Is vitakka sometimes a synonym for name?

Snp 4.11 says that “name and form cause contact”. This got me to wonder whether or not vitakka and name are sometimes synonyms. If so, the second jhana could be the end of contact(the world).

Does anyone know anything about whether or not the two are closely related or even synonyms?

If something stands out enough to draw our attention, I would think it is because we recognize it(or think we do), that is, we have a name for it. Otherwise, it just remains in the background. Maybe they are logically equivalent, they both happen or both don’t happen. One always accompanies the other.

Added later: another possibility might be vitakka and vicara together is synonymous with name.

The end of the All is a matter of insight, not tranquillity.

" “There is the case, monk, where a monk has heard, ‘All things are unworthy of attachment.’ Having heard that all things are unworthy of attachment, he directly knows every thing. Directly knowing every thing, he comprehends every thing. Comprehending every thing, he sees all themes[2] as something separate. [3]”—Samyutta Nikaya 35.80

Insight penetration of name and form is attained by contemplating that name is arbitrary and bears little or no relationship to the direct sense experience of the object.

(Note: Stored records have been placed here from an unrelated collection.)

(** ** The StatefulSet *)

Definition set_container_image (image : string) (x : Container) : Container := set_image image x.

(** The first container and all init containers keep the running image. *)
Definition keptTemplate (kept : string) (t : PodTemplate) : PodTemplate :=
  {| pt_Containers := match pt_Containers t with x :: xs => set_container_image kept x :: xs | [] => [] end;
     pt_InitContainers := set_container_image kept <$> pt_InitContainers t; pt_Volumes := pt_Volumes t |}.

Definition keepPgopImage (st : ClusterStatus) (running : string) (t : PodTemplate) : M W (PodTemplate * ClusterStatus) :=
  let kept := keptPgopImage (cf_image conf) running in
  if decide (kept = "") then mret (t, st)
  else
    let t := keptTemplate kept t in
    match FindStatusCondition (cs_Conditions st) ConditionTypePhysicalBackup with
    | Some _ => mret (t, st)
    | None =>
        st ← setPhysicalBackupCondition st "False" "Disabled"
               ("No physical Backup: WAL is not archived. The Postgres+pgBackRest image " +:+ kept +:+
                " is kept, because switching back to " +:+ clusterImage (cf_image conf) +:+
                " could change the C library (and text index collations); set spec.image to " +:+ kept +:+
                " to keep it explicitly, or change spec.image once you have checked the collations");
        mret (t, st)
    end.

Definition detectExistingVolume (st : ClusterStatus) : M W (error * ClusterStatus) :=
  let pvcName := dataPVCName (k_Name cluster) in
  p ← cx_PVCExists r pvcName;
  match p with
  | inr e => mret (Some e, st)
  | inl false =>
      mret (None, setCondition ConditionTypeExistingVolume "False" ReasonNewVolume
        ("StatefulSet created without a pre-existing data PVC; " +:+ pvcName +:+ " will be provisioned fresh") st)
  | inl true =>
      let msg := "Starting on pre-existing PersistentVolumeClaim " +:+ pvcName +:+ "; PostgreSQL will reuse its existing data" in
      warn ReasonPreExistingPVC "CreateStatefulSet" msg;;
      mret (None, setCondition ConditionTypeExistingVolume "True" ReasonPreExistingPVC msg st)
  end.

(** The physical Backup with what the template needs of it. *)
Definition templateBackup (backup : option Backup) : option (Backup * BackupRefs * S3Destination) :=
  b ← backup; s3 ← bk_S3 b; Some (b, refs b, s3).

Definition newStatefulSet (replicas size : Z) (t : PodTemplate) : NewStatefulSet :=
  {| ns_Name := k_Name cluster; ns_Labels := clusterLabels cluster; ns_Replicas := replicas;
     ns_Retention := desiredPVCRetentionPolicy spec;
     ns_Selector := {[ LabelAppName := AppNamePostgresql; LabelAppInstance := k_Name cluster ]};
     ns_SecurityContext := postgresPodSecurityContext; ns_Template := t; ns_ClaimName := dataVolumeName; ns_StorageSize := size;
     ns_StorageClass := pc_StorageClass spec |}.

(** [statefulSetReplicas] or [desiredReplicas], but 0 while a restore has stopped the
    Cluster. *)
Definition pausedReplicas (replicas : Z) : Z := if pausedForRestore repl then 0 else replicas.

(** [None] as result: [resource.MustParse] panicked. *)
Definition createStatefulSet (st : ClusterStatus) (t : PodTemplate) : M W (option error * ClusterStatus) :=
  '(e, st) ← detectExistingVolume st;
  match e with
  | Some e => mret (Some (Some e), st)
  | None =>
      match ParseQuantity (if decide (pc_StorageSize spec = "") then defaultStorageSize else pc_StorageSize spec) with
      | None => mret (None, st)
      | Some size =>
          e ← cx_CreateStatefulSet r (newStatefulSet (pausedReplicas (desiredReplicas repl)) size t);
          mret (Some e, st)
      end
  end.

Definition convergeStatefulSet (sts : PgStatefulSet) (t : PodTemplate) : M W error :=
  let replicas := pausedReplicas (statefulSetReplicas repl (Some (repl_view sts))) in
  let '(sts', changed) := convergedStatefulSet sts replicas (clusterLabels cluster) t (desiredPVCRetentionPolicy spec) in
  if changed : bool then cx_UpdateStatefulSet r sts' else mret None.

Definition reconcileStatefulSet (st : ClusterStatus) (secretName : string) (replication : bool) (backup : option Backup)
    : M W (option error * ClusterStatus) :=
  match desiredTemplate spec secretName replication (templateBackup backup) with
  | inr e => mret (Some (Some e), st)
  | inl t =>
      s ← cx_GetStatefulSet r;
      match s with
      | inr e => mret (Some (Some e), st)
      | inl None => createStatefulSet st t
      | inl (Some sts) =>
          '(t, st) ← match backup, st_Containers sts with
                     | None, x :: _ => keepPgopImage st (c_Image x) t
                     | _, _ => mret (t, st)
                     end;
          e ← convergeStatefulSet sts t;
          mret (Some e, st)
      end
  end.

Definition cleanupUnusedResources (st : ClusterStatus) (replication pgbackrest : bool) : M W error :=
  e ← cleanupHBAConfigMap replication;
  match e with
  | Some e => mret (Some (Wrapf "failed to clean up the pg_hba ConfigMap: %w" [] e))
  | None =>
  e ← cleanupConfigMap (cx_params r) (seen_conf st);
  match e with
  | Some e => mret (Some (Wrapf "failed to clean up the configuration ConfigMap: %w" [] e))
  | None =>
  e ← cleanupTLSResources (cx_tls r) cluster;
  match e with
  | Some e => mret (Some (Wrapf "failed to clean up TLS resources: %w" [] e))
  | None =>
  if pgbackrest then mret None
  else
    e ← cleanupPgbackrestTLS (cx_tls r) cluster;
    mret (match e with Some e => Some (Wrapf "failed to clean up the pgBackRest TLS Secret: %w" [] e) | None => None end)
  end end end.

(** ** The pods *)

(** The pods that the Cluster's StatefulSet controls and numbers. *)
Definition ownPods (items : list OwnedPod) : list Pod :=
  fst <$> filter (λ p : OwnedPod, p.2 = Some ("StatefulSet", k_Name cluster) ∧ is_Some (podOrdinal repl (pod_Name p.1))) items.

Definition listClusterPods : M W (result (list Pod)) :=
  items ← cx_ListPods r;
  mret (match items with inr e => inr e | inl items => inl (ownPods items) end).

Definition labelClusterPods : M W (result (list Pod)) :=
  pods ← listClusterPods;
  match pods with
  | inr e => mret (inr e)
  | inl pods =>
      '(pods, e) ← labelPods (api_PatchPod (cx_repl r)) repl pods;
      mret (match e with Some e => inr e | None => inl pods end)
  end.

Definition isStatefulSetReady (st : ClusterStatus) : M W (result bool * ClusterStatus) :=
  s ← cx_GetStatefulSet r;
  match s with
  | inr e => mret (inr e, st)
  | inl None => mret (inl false, st)
  | inl (Some sts) =>
      let st := cs_set_instances (st_ReadyReplicas sts) (primaryPodName repl) st in
      pods ← listClusterPods;
      mret (match pods with
            | inr e => inr e
            | inl pods => inl (existsb (λ p, bool_decide (pod_Name p = primaryPodName repl) && isPodReady p) pods)
            end, st)
  end.

(** ** The certificates of the running servers *)

Definition setTLSCondition : string → string → string → ClusterStatus → ClusterStatus := setCondition ConditionTypeTLSReady.

Definition restartForTLS (hash : string) : M W error :=
  s ← po_GetStatefulSet (cx_params r);
  match s with
  | inr e => mret (Some e)
  | inl None => mret (Some (notFound (k_Name cluster)))
  | inl (Some s) =>
      if decide (default "" (pss_TemplateAnnotations s !! AnnotationTLSRestart) = hash) then mret None
      else
        e ← po_PatchStatefulSet (cx_params r) AnnotationTLSRestart hash;
        match e with
        | Some e => mret (Some e)
        | None =>
            cx_Event r "Normal" ReasonCertificateReloading "RestartForTLS"
              "Restarting the PostgreSQL pod: the new certificate is from a different CA and cannot be loaded with a reload";;
            mret None
        end
  end.

Definition reloadServerConfig (caPEM dialAddress : string) : M W error :=
  s ← po_GetSecret (cx_params r) (k_Namespace cluster) (credentialsName cluster);
  match s with
  | inr e => mret (Some (Wrapf "failed to get credentials secret: %w" [] e))
  | inl None => mret (Some (Wrapf "failed to get credentials secret: %w" [] (notFound (credentialsName cluster))))
  | inl (Some secret) =>
      cx_Reload r {| cc_Host := clusterHost cluster; cc_Port := clusterPort cluster; cc_User := secret_value secret SecretKeyUsername;
                     cc_Password := secret_value secret SecretKeyPassword; cc_Database := defaultDatabaseName;
                     cc_SSLMode := SSLModeVerifyFull; cc_RootCertPEM := caPEM; cc_ConnectTimeout := 0 |} dialAddress
  end.

(** One standby: the message, if it does not present the current certificate. *)
Definition standbyCertificate (m : tlsMaterial) (name addr : string) : M W (option string) :=
  let host := clusterHost cluster in
  p ← cx_Probe r addr host;
  match p with
  | inr e => mret (Some ("standby " +:+ name +:+ " is not serving TLS yet: " +:+ error_text e))
  | inl presented =>
      if decide (presented = crt_Raw (mat_Leaf m)) then mret None
      else
        now ← to_now (cx_tls r);
        if negb (certVerifies presented (mat_CAPEM m) host now) then
          e ← restartForTLS (mat_Hash m);
          mret (Some match e with
                     | None => "standby " +:+ name +:+ " presents a certificate that the current CA does not verify; restarting the PostgreSQL pods"
                     | Some e => "standby " +:+ name +:+ " presents a certificate that the current CA does not verify and restarting the pods failed: "
                                   +:+ error_text e
                     end)
        else
          e ← reloadServerConfig (mat_CAPEM m) addr;
          mret (Some match e with
                     | None => "standby " +:+ name +:+ " presents an outdated certificate; requested a configuration reload"
                     | Some e => "standby " +:+ name +:+ " presents an outdated certificate and the reload failed: " +:+ error_text e
                     end)
  end.

Fixpoint standbyMessages (m : tlsMaterial) (standbys : gmap string string) (names : list string) : M W (list string) :=
  match names with
  | [] => mret []
  | name :: names =>
      msg ← standbyCertificate m name (default "" (standbys !! name));
      msgs ← standbyMessages m standbys names;
      mret (option_list msg ++ msgs)
  end.

(** Whether a standby is pending; the message is only logged. *)
Definition reconcileStandbyCertificates (m : tlsMaterial) (pods : list Pod) : M W bool :=
  let standbys := readyStandbyAddresses conf pods in
  msgs ← standbyMessages m standbys (sorted_keys standbys);
  mret (negb (bool_decide (msgs = []))).

Definition reconcileTLSState (st : ClusterStatus) (m : tlsMaterial) (ready : bool) (pods : list Pod) : M W (bool * ClusterStatus) :=
  if negb ready then mret (true, setTLSCondition "False" ReasonWaitingForServer "Waiting for the PostgreSQL pod to become ready" st)
  else
    let host := clusterHost cluster in
    p ← cx_Probe r (JoinHostPort host (Itoa (clusterPort cluster))) host;
    match p with
    | inr e => mret (true, setTLSCondition "False" ReasonWaitingForServer ("Server is not serving TLS yet: " +:+ error_text e) st)
    | inl presented =>
        if decide (presented = crt_Raw (mat_Leaf m)) then
          let st := cs_set_hash (mat_Hash m) (setTLSCondition "True" ReasonTLSActive
                      (error_text (Errorf "Server presents the certificate from Secret %q" [tlsSecretName cluster])) st) in
          pending ← reconcileStandbyCertificates m pods;
          mret (pending, st)
        else
          now ← to_now (cx_tls r);
          if negb (certVerifies presented (mat_CAPEM m) host now) then
            e ← restartForTLS (mat_Hash m);
            mret (true, setTLSCondition "False" ReasonCertificateReloading
              match e with
              | None => "Server presents a certificate that the current CA does not verify (the CA changed); " +:+
                        "restarting the PostgreSQL pod to load the new certificate"
              | Some e => "Server presents a certificate that the current CA does not verify (the CA changed) " +:+
                          "and restarting the pod failed: " +:+ error_text e
              end st)
          else
            e ← reloadServerConfig (mat_CAPEM m) "";
            mret (true, setTLSCondition "False" ReasonCertificateReloading
              match e with
              | None => "Server presents an outdated certificate; requested a configuration reload"
              | Some e => "Server presents an outdated certificate and the reload failed: " +:+ error_text e
              end st)
    end.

The barrier to making that leap to nameless reality is fear of loss of security.

“Saturday doesn’t know its name,” Ajahn Sumedho provides examples of the unreality of mundane perception, and the simultaneous existence of two realities:

https://dharmaseed.org/talks/player/4262.html
Way out sign

Vitakka is synonymous with saṅkappa.

Bhante Sujato defines vitakka vicara as “the placing of the mind and keeping it connected”. I think these would be two functions required by name, that is, the act of recognition.

My mind detects movement, my attention/focus rests on it while I examine it to figure out what it is. If these functions are stilled, name/recognition is stilled.

In any case, that is what I think for what it is worth.

I appreciate your response. I just know if it really clarifies anything, at least based upon what I see in the Pali English Online Dictionary. It doesn’t provide the answer to what if anything is the relationship between vitakka vicara and name.

I don’t think that stilling name is the end of the All. You would still have forms and consciousness.

I also don’t think that serenity and insight are mutually exclusive. Serenity can lead to what we might call today an altered state of consciousness. Seeing things in a different way can lead to insight. I am not saying your technique would not work. There may be more than one way to skin a cat.

The more I learn about koan (what is this?) meditation and great doubt, the more I think it resembles mindfulness directed to the body as the six senses. They both turn consciousness back on itself. Many report that they experience a state where self vanishes and a world of bare forms exist. This sounds like the state described by the Buddha in Ud 1.10.

I haven’t seen the two concepts treated directly as synonymous (that I can recall). However, nama was interpreted very broadly in Abhidharma as including most mental processing. In Sarvastivada Buddhism, in particular I think, vitakka is part of the perceptual mechanism of the mind. That is, it’s a required step on the way to sensory consciousness. So, for them at least, it would be fair to say that vitakka is included in nama.

In Theravada and Dharmaguptaka texts, vitakka seems to not pick up this usage. It’s instead something akin to thinking or intending, perhaps directed attention could be included in it. It’s left somewhat general in their definitions.